__What is required__: Write out every line exactly, from the first line of the records below through the line that contains "the tracks, and the rows of the log. *)".
_ _ _ _
(* ===== verification/Ingested.v ===== *)
(** What an ingest leaves on the primary, and the rows of its bundle. *)

From S2P Require Import Prelude.
From S2P Require Import Model.
From S2P Require Import Event.
From S2P Require Import Ingest.
From S2P Require Import Crates.
From S2P Require Import Live.
From S2P Require Import Claims.
From S2P Require Import Medium.
From S2P Require Import Store.
From S2P Require Import Tables.
From S2P Require Import Snapshot.
From S2P Require Import RowLists.
From S2P Require Import Search.
From S2P Require Import Catalog.
From S2P Require Import Quality.
From S2P Require Import Feeds.
From S2P Require Import Integrity.
From S2P Require Import EventLog.
From S2P Require Import Diff.
From S2P Require Import Bundle.
From S2P Require Import Moves.
From S2P Require Import IngestTx.
From S2P Require Import Apply.
From S2P Require Import Frames.
From S2P Require Import Replica.
From S2P Require Import Parts.

(** What [ingest_transaction] leaves on the primary: the feed row, the lists,
    the tracks, and the rows of the log. *)

(** How src/api.rs makes a submission: the rows are under the feed and the
    track they come with. That no track GUID comes twice is up to the feed. *)
Record bundle_ok (b : IngestBundle) : Prop := {
  bundle_lists : ∀ l, owned (list_table l) (Feed.feed_guid (IngestBundle.feed b)) (bundle_rows b l);
  bundle_feed : ∀ x, x ∈ IngestBundle.tracks b →
    (track_key x).1 = Feed.feed_guid (IngestBundle.feed b);
  bundle_tracks : NoDup ((snd ∘ track_key) <$> IngestBundle.tracks b);
  bundle_track_rows : ∀ x k, x ∈ IngestBundle.tracks b →
    owned (track_table k) (track_key x) (track_rows x k)
}.

(** The tables of the family are not written by the read models or the log. *)
Lemma keeps_family_sync `{Crates} l now g :
  Keeps (tbl_get (list_table l)) (sync_source_read_models_for_feed now g).
Proof. destruct l; apply _. Qed.

(** The row that an ingest signs. *)
Definition signed_row `{Crates} (signer : string) (seq : Z) (er : EventRow) : LogRow :=
  let '(by_, sig) := sign_event signer (EventRow.event_id er) (EventRow.event_type er)
    (EventRow.payload_json er) (EventRow.subject_guid er) (EventRow.created_at er) seq in
  LogRow.mk (EventRow.event_id er) (EventRow.event_type er) (EventRow.payload_json er)
    (EventRow.subject_guid er) by_ sig seq (EventRow.created_at er) (EventRow.warnings er).

Section ingested.
Context `{Crates}.

(** ** The log *)

Lemma next_seq_last db r :
  (∀ x, x ∈ events db → LogRow.seq x ≤ LogRow.seq r) → 0 ≤ LogRow.seq r →
  next_seq (set_events (events db ++ [r]) db) = LogRow.seq r + 1.
Proof using Type.
  intros Hall Hpos. unfold next_seq. cbn [events set_events].
  destruct (events db) as [|r0 l]; cbn [app]; [cbn; lia|].
  assert (∀ k, (∀ x, x ∈ k → LogRow.seq x ≤ LogRow.seq r) →
    foldr (λ x, Z.max (LogRow.seq x)) (LogRow.seq r0) (k ++ [r]) = LogRow.seq r) as ->.
  { intros k Hk. induction k as [|x k IH]; cbn.
    - specialize (Hall r0 ltac:(left)). lia.
    - rewrite IH by (intros; apply Hk; by right). specialize (Hk x ltac:(left)). lia. }
  - lia.
  - intros x Hx. apply Hall. by right.
Qed.

(** The new rows of the log. *)
Definition new_rows (signer : string) (n : Z) (rows : list EventRow) : list LogRow :=
  imap (λ i, signed_row signer (n + Z.of_nat i)) rows.

Lemma new_rows_cons signer n er rows :
  new_rows signer n (er :: rows) = signed_row signer n er :: new_rows signer (n + 1) rows.
Proof using Type.
  unfold new_rows. rewrite imap_cons. f_equal; [f_equal; lia|].
  apply imap_ext. intros i x _. unfold compose. f_equal. lia.
Qed.
(* ===== verification/Administered.v ===== *)
(** Lemmas on the routes of the operator: what they append to the log, when
    they leave the database alone, and the invariants they keep. *)

From S2P Require Import Prelude.
From S2P Require Import Model.
From S2P Require Import Event.
From S2P Require Import Crates.
From S2P Require Import Store.
From S2P Require Import Tables.
From S2P Require Import RowLists.
From S2P Require Import Search.
From S2P Require Import Catalog.
From S2P Require Import Feeds.
From S2P Require Import Integrity.
From S2P Require Import EventLog.
From S2P Require Import Moves.
From S2P Require Import Blocks.
From S2P Require Import GuidChange.
From S2P Require Import Copies.
From S2P Require Import Observe.
From S2P Require Import Admin.
From S2P Require Import Frames.
From S2P Require Import Replica.
From S2P Require Import Submitted.

Lemma run_keeps {A G} (g : Db → G) (m : DB A) db db' r :
  m db = (db', r) → Keeps g m → g db' = g db.
Proof. intros E K. specialize (K db). by rewrite E in K. Qed.

#[export] Instance keeps_feeds_blocks `{Crates} signer uuids blocks now :
  Keeps feeds (block_events signer uuids blocks now).
Proof.
  revert uuids. induction blocks as [|b bs IH]; intros uuids; cbn [block_events]; [apply _|].
  repeat (apply IH || frame_step).
Qed.

(** ** What an operation appends to the log *)

(** From a log that ends in [pre], the log that [m] leaves has in the place of
    [pre] rows that stand in [R] to its result. *)
Definition Logs {A} (pre : list LogRow) (m : DB A) (R : A → list LogRow → Prop) : Prop :=
  ∀ db db' a l, m db = (db', Ok a) → events db = l ++ pre →
    ∃ rows, events db' = l ++ rows ∧ R a rows.

Lemma keeps_release {G} (g : Db → G) guid now :
  (∀ x db, g (set_retired_source_holds x db) = g db) →
  Keeps g (release_retired_source_hold guid now).
Proof.
  intros Hg db. unfold release_retired_source_hold. destruct (_ !! _) as [h|]; [|done].
  destruct (RetiredSourceHold.released_at h); [done|]. apply Hg.
Qed.
#[export] Hint Extern 0 (Keeps _ (release_retired_source_hold _ _)) =>
  apply keeps_release; intros; reflexivity : typeclass_instances.
(** A poll of the primary, and the page it gives. *)
Lemma page_turn now c R :
  initial_seq R ≤ c →
  let page := take 500 (rows_after c P) in
  ∃ resp, poll_once (primary_answers token provided P) c = Some resp
    ∧ SyncEventsResponse.has_more resp = (Z.of_nat (length page) =? 500)
    ∧ ∃ c' R', handle_page now resp c R = (c', R')
      ∧ (∀ id, id ∈ row_ids (events R') ↔ id ∈ row_ids (events R) ∨ id ∈ row_ids page)
      ∧ initial_seq R' ≤ c'
      ∧ (page = [] ∧ c' = c
         ∨ ∃ l r k, page = l ++ r :: k ∧ c' = LogRow.seq r
             ∧ ∀ x, x ∈ k → LogRow.event_id x ∉ row_ids (events R)).
Proof using Htoken Hlog Hread.
  intros Hc page.
  destruct (poll_primary token provided P c Htoken Hlog Hread) as (evs & Hpoll & Hi & Hs & Hv & Hp & Hf).
  fold page in Hi, Hs, Hf. pose proof (length_ids _ _ Hi) as Hlen.
  eexists. split; [exact Hpoll|]. split; [cbn; by rewrite Hlen|].
  destruct (decide (page = [])) as [Epage|Hne].
  { rewrite Epage in *. destruct evs; [|done]. exists c, R. unfold handle_page. cbn.
    rewrite Z.ltb_irrefl. split_and!; [done| |done|by left].
    intros id. split; [by left|]. intros [?|?%elem_of_nil]; done. }
  assert (evs ≠ []) as Hne' by (intros ->; by destruct page).
  assert (StronglySorted Z.lt (LogRow.seq <$> page)) as Hsort.
  { eapply StronglySorted_sublist; [|exact (rows_after_sorted c P Hlog)].
    apply sublist_fmap, sublist_take. }
  destruct (last_seq_max evs c Hne' ltac:(by rewrite Hs)) as [Hin Hmax].
  destruct (handle_page_turn now evs (Z.of_nat (length evs) =? 500) _ c R Hne' Hv Hp
    ltac:(intros q Hq; specialize (Hmax q Hq);
      rewrite Hs in Hq; destruct (page_seq c q Hq); split; [done|split; [done|exact Hmax]])
    Hin Hc) as (c' & R' & Hh & Hi' & Hc' & Hcin & Ht).
  exists c', R'. split; [exact Hh|]. split; [intros id; by rewrite Hi', Hi|].
  split; [exact Hc'|]. right. rewrite Hs in Hcin.
  apply list_elem_of_fmap in Hcin as (r & -> & (l & k & Ek)%list_elem_of_split).
  exists l, r, k. split_and!; [done..|]. intros x Hx Hid.
  rewrite Ek, fmap_app, fmap_cons in Hsort.
  apply StronglySorted_app in Hsort as (_ & _ & [_ Hlt]%StronglySorted_inv).
  rewrite Forall_forall in Hlt. specialize (Hlt _ (list_elem_of_fmap_2 LogRow.seq _ _ Hx)).
  assert (x ∈ page) as [i Hxp]%list_elem_of_lookup by (rewrite Ek; set_solver).
  destruct (Forall2_lookup_l _ _ _ _ _ Hf Hxp) as (ev & Hev & Hrow).
  destruct (event_of_row_fields _ _ Hrow) as (Hide & Hsqe & _).
  specialize (Ht ev (list_elem_of_lookup_2 _ _ _ Hev)). rewrite Hide, Hsqe in Ht.
  specialize (Ht Hid). lia.
Qed.

(** What follows the row of the new cursor in the page is no part of what the
    node had. *)
Lemma tail_short (held : list string) (pre more l k : list LogRow) r :
  pre ++ more = l ++ r :: k →
  (∀ x, x ∈ pre → LogRow.event_id x ∈ held) →
  (∀ x, x ∈ k → LogRow.event_id x ∉ held) →
  (length k ≤ length more)%nat.
Proof using Type.
  intros E Hpre Hk. destruct (decide (length k ≤ length more)%nat) as [|Hgt]; [done|].
  pose proof (f_equal length E) as El. rewrite !length_app in El. cbn in El.
  destruct (lookup_lt_is_Some_2 pre (length pre - 1)) as [x Hx]; [lia|].
  destruct (Hk x); [|by apply Hpre, (list_elem_of_lookup_2 _ (length pre - 1))].
  apply (list_elem_of_lookup_2 _ (length pre - 2 - length l)).
  assert ((l ++ r :: k) !! (length pre - 1)%nat = Some x) as Hy
    by (rewrite <-E; by apply lookup_app_l_Some).
  rewrite lookup_app_r in Hy by lia.
  by replace (length pre - 1 - length l)%nat with (S (length pre - 2 - length l)) in Hy by lia.
Qed.

(** The drain loop. With [pre] the rows that the node holds at the head of
    what is left, each full page takes 500 from [length pre + 2 * length rest]:
    a row comes twice at most. *)
Lemma drain_brings fuel now c R :
  initial_seq R ≤ c →
  ∃ c' R', drain fuel now (λ _, primary_answers token provided P) c R = (c', R')
    ∧ initial_seq R' ≤ c' ∧ c ≤ c'
    ∧ (∀ id, id ∈ row_ids (events R') →
         id ∈ row_ids (events R) ∨ id ∈ row_ids (rows_after c P))
    ∧ (∀ id, id ∈ row_ids (events R) → id ∈ row_ids (events R'))
    ∧ (∀ pre rest, rows_after c P = pre ++ rest →
         (∀ x, x ∈ pre → LogRow.event_id x ∈ row_ids (events R)) →
         (length pre ≤ 500)%nat → (length pre + 2 * length rest ≤ 500 * fuel)%nat →
         ∀ id, id ∈ row_ids (rows_after c P) → id ∈ row_ids (events R')).
Proof using Htoken Hlog Hread.
  revert c R. induction fuel as [|fuel IH]; intros c R Hc.
  { exists c, R. cbn [drain]. split_and!; [done..|lia|by left|done|].
    intros [|? ?] [|? ?] E _ _ Hz; cbn in Hz; try lia. rewrite E. set_solver. }
  destruct (page_turn now c R Hc) as (resp & Hpoll & Hmore & c' & R' & Hh & Hi & Hc' & Hcase).
  cbn [drain]. rewrite Hpoll, Hh, Hmore.
  set (W := rows_after c P) in *.
  assert (W = take 500 W ++ drop 500 W) as EW by (by rewrite take_drop).
  assert (∀ id, id ∈ row_ids (take 500 W) → id ∈ row_ids W) as Htake.
  { intros id (x & -> & Hx)%list_elem_of_fmap. apply list_elem_of_fmap_2.
    exact (sublist_elem _ _ _ (sublist_take _ _) Hx). }
  assert (length (take 500 W) = min 500 (length W)) as Hlen by apply length_take.
  destruct (Z.of_nat (length (take 500 W)) =? 500) eqn:Efull.
  2: { apply Z.eqb_neq in Efull.
    assert (take 500 W = W) as Eall by (apply take_ge; lia).
    exists c', R'. split_and!; [done..| | | |].
    - destruct Hcase as [[_ ->]|(l & r & k & El & -> & _)]; [lia|].
      assert (r ∈ W) as [Hr%Z.ltb_lt _]%elem_of_filterb by (rewrite EW, El; set_solver). lia.
    - intros id [?|?]%Hi; [by left|right; auto].
    - intros id ?. apply Hi. by left.
    - intros pre rest _ _ _ _ id ?. apply Hi. right. by rewrite Eall. }
  apply Z.eqb_eq in Efull.
  destruct Hcase as [[E0 _]|(l & r & k & El & -> & Hk)]; [by rewrite E0 in Efull|].
  assert (rows_after (LogRow.seq r) P = k ++ drop 500 W) as Enext.
  { apply (rows_after_split c P l r); [done|]. fold W. rewrite EW at 1.
    by rewrite El, <-app_assoc. }
  assert (r ∈ W) as [Hr%Z.ltb_lt _]%elem_of_filterb by (rewrite EW, El; set_solver).
  destruct (IH (LogRow.seq r) R' Hc') as (c2 & R2 & Hd & Hc2 & Hle & Hup & Hkeep & Hall).
  exists c2, R2. split_and!; [done..|lia| | |].
  - intros id [[?|?]%Hi|Hid]%Hup; [by left|right; auto|right].
    rewrite EW, El. unfold row_ids in *. rewrite Enext in Hid.
    rewrite !fmap_app, fmap_cons in *. set_solver.
  - intros id ?. apply Hkeep, Hi. by left.
  - intros pre rest Epre Hheld Hp Hfuel id Hid.
    assert (take 500 W = pre ++ take (500 - length pre) rest) as Epage
      by (rewrite Epre, take_app_ge by lia; done).
    pose proof (tail_short _ _ _ _ _ _ (eq_trans (eq_sym Epage) El) Hheld Hk) as Hshort.
    rewrite length_take in Hshort.
    assert (length W = length pre + length rest)%nat as HW by (by rewrite Epre, length_app).
    rewrite EW in Hid. unfold row_ids in Hid. rewrite fmap_app in Hid.
    apply elem_of_app in Hid as [Hid|Hid]; [by apply Hkeep, Hi; right|].
    apply (Hall k (drop 500 W)); [done| |lia|rewrite length_drop; lia|].
    + intros x Hx. apply Hi. right. unfold row_ids. apply list_elem_of_fmap_2.
      rewrite El. set_solver.
    + unfold row_ids. rewrite Enext, fmap_app. set_solver.
Qed.
End catchup.
(** The lookup in the map of the stored tracks. *)
Lemma find_track g u db :
  catalog_ok db →
  List.find (λ t, Track.track_guid t =s u) (tracks_of g db) = tracks db !! (g, u).
Proof using Type.
  intros (_ & Ht & _).
  assert (∀ t, t ∈ tracks_of g db ↔ ∃ v, tracks db !! (g, v) = Some t) as Hin.
  { intros t. unfold tracks_of. rewrite sort_by_perm, list_elem_of_fmap. split.
    - intros ([[f v] t'] & -> & [Hf Hp]%elem_of_filterb). exists v.
      apply String.eqb_eq in Hf as ->. by apply elem_of_map_to_list in Hp.
    - intros [v Hv]. exists ((g, v), t). split; [done|]. apply elem_of_filterb.
      split; [apply String.eqb_refl|by apply elem_of_map_to_list]. }
  destruct (List.find _ _) as [t|] eqn:Hf.
  - apply List.find_some in Hf as [Hm Hu%String.eqb_eq].
    apply list_elem_of_In, Hin in Hm as [v Hv].
    destruct (Ht _ _ _ Hv) as (_ & Hv' & _). congruence.
  - destruct (tracks db !! (g, u)) as [t|] eqn:Hu; [|done].
    destruct (Ht _ _ _ Hu) as (_ & Hu' & _).
    assert (t ∈ tracks_of g db) as Hm by (apply Hin; eauto).
    apply list_elem_of_In in Hm. apply (List.find_none _ _ Hf) in Hm.
    by rewrite Hu', String.eqb_refl in Hm.
Qed.

Lemma track_changed_events_eq b now warnings db bundle :
  catalog_ok db →
  track_changed_events (tracks_of (Feed.feed_guid (IngestBundle.feed b)) db) now warnings bundle db
  = (db, Ok (track_diff b now warnings db bundle)).
Proof using Type.
  intros Hc. destruct bundle as [[[track routes] vts] items].
  unfold track_changed_events, track_diff. rewrite find_track by done.
  unfold get_track_remote_items_for_feed_track, query, mbind, db_bind.
  fold (stored_items track db).
  destruct (tracks db !! _) as [e|]; cbn [is_none_or is_some andb].
  - by destruct (track_fields_changed e track).
  - by rewrite orb_false_r.
Qed.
_ _ _ _
__Result of the exercise__:
(* ===== verification/Ingested.v ===== *)
(** What an ingest leaves on the primary, and the rows of its bundle. *)

From S2P Require Import Prelude.
From S2P Require Import Model.
From S2P Require Import Event.
From S2P Require Import Ingest.
From S2P Require Import Crates.
From S2P Require Import Live.
From S2P Require Import Claims.
From S2P Require Import Medium.
From S2P Require Import Store.
From S2P Require Import Tables.
From S2P Require Import Snapshot.
From S2P Require Import RowLists.
From S2P Require Import Search.
From S2P Require Import Catalog.
From S2P Require Import Quality.
From S2P Require Import Feeds.
From S2P Require Import Integrity.
From S2P Require Import EventLog.
From S2P Require Import Diff.
From S2P Require Import Bundle.
From S2P Require Import Moves.
From S2P Require Import IngestTx.
From S2P Require Import Apply.
From S2P Require Import Frames.
From S2P Require Import Replica.
From S2P Require Import Parts.

(** What [ingest_transaction] leaves on the primary: the feed row, the lists,
    the tracks, and the rows of the log. *)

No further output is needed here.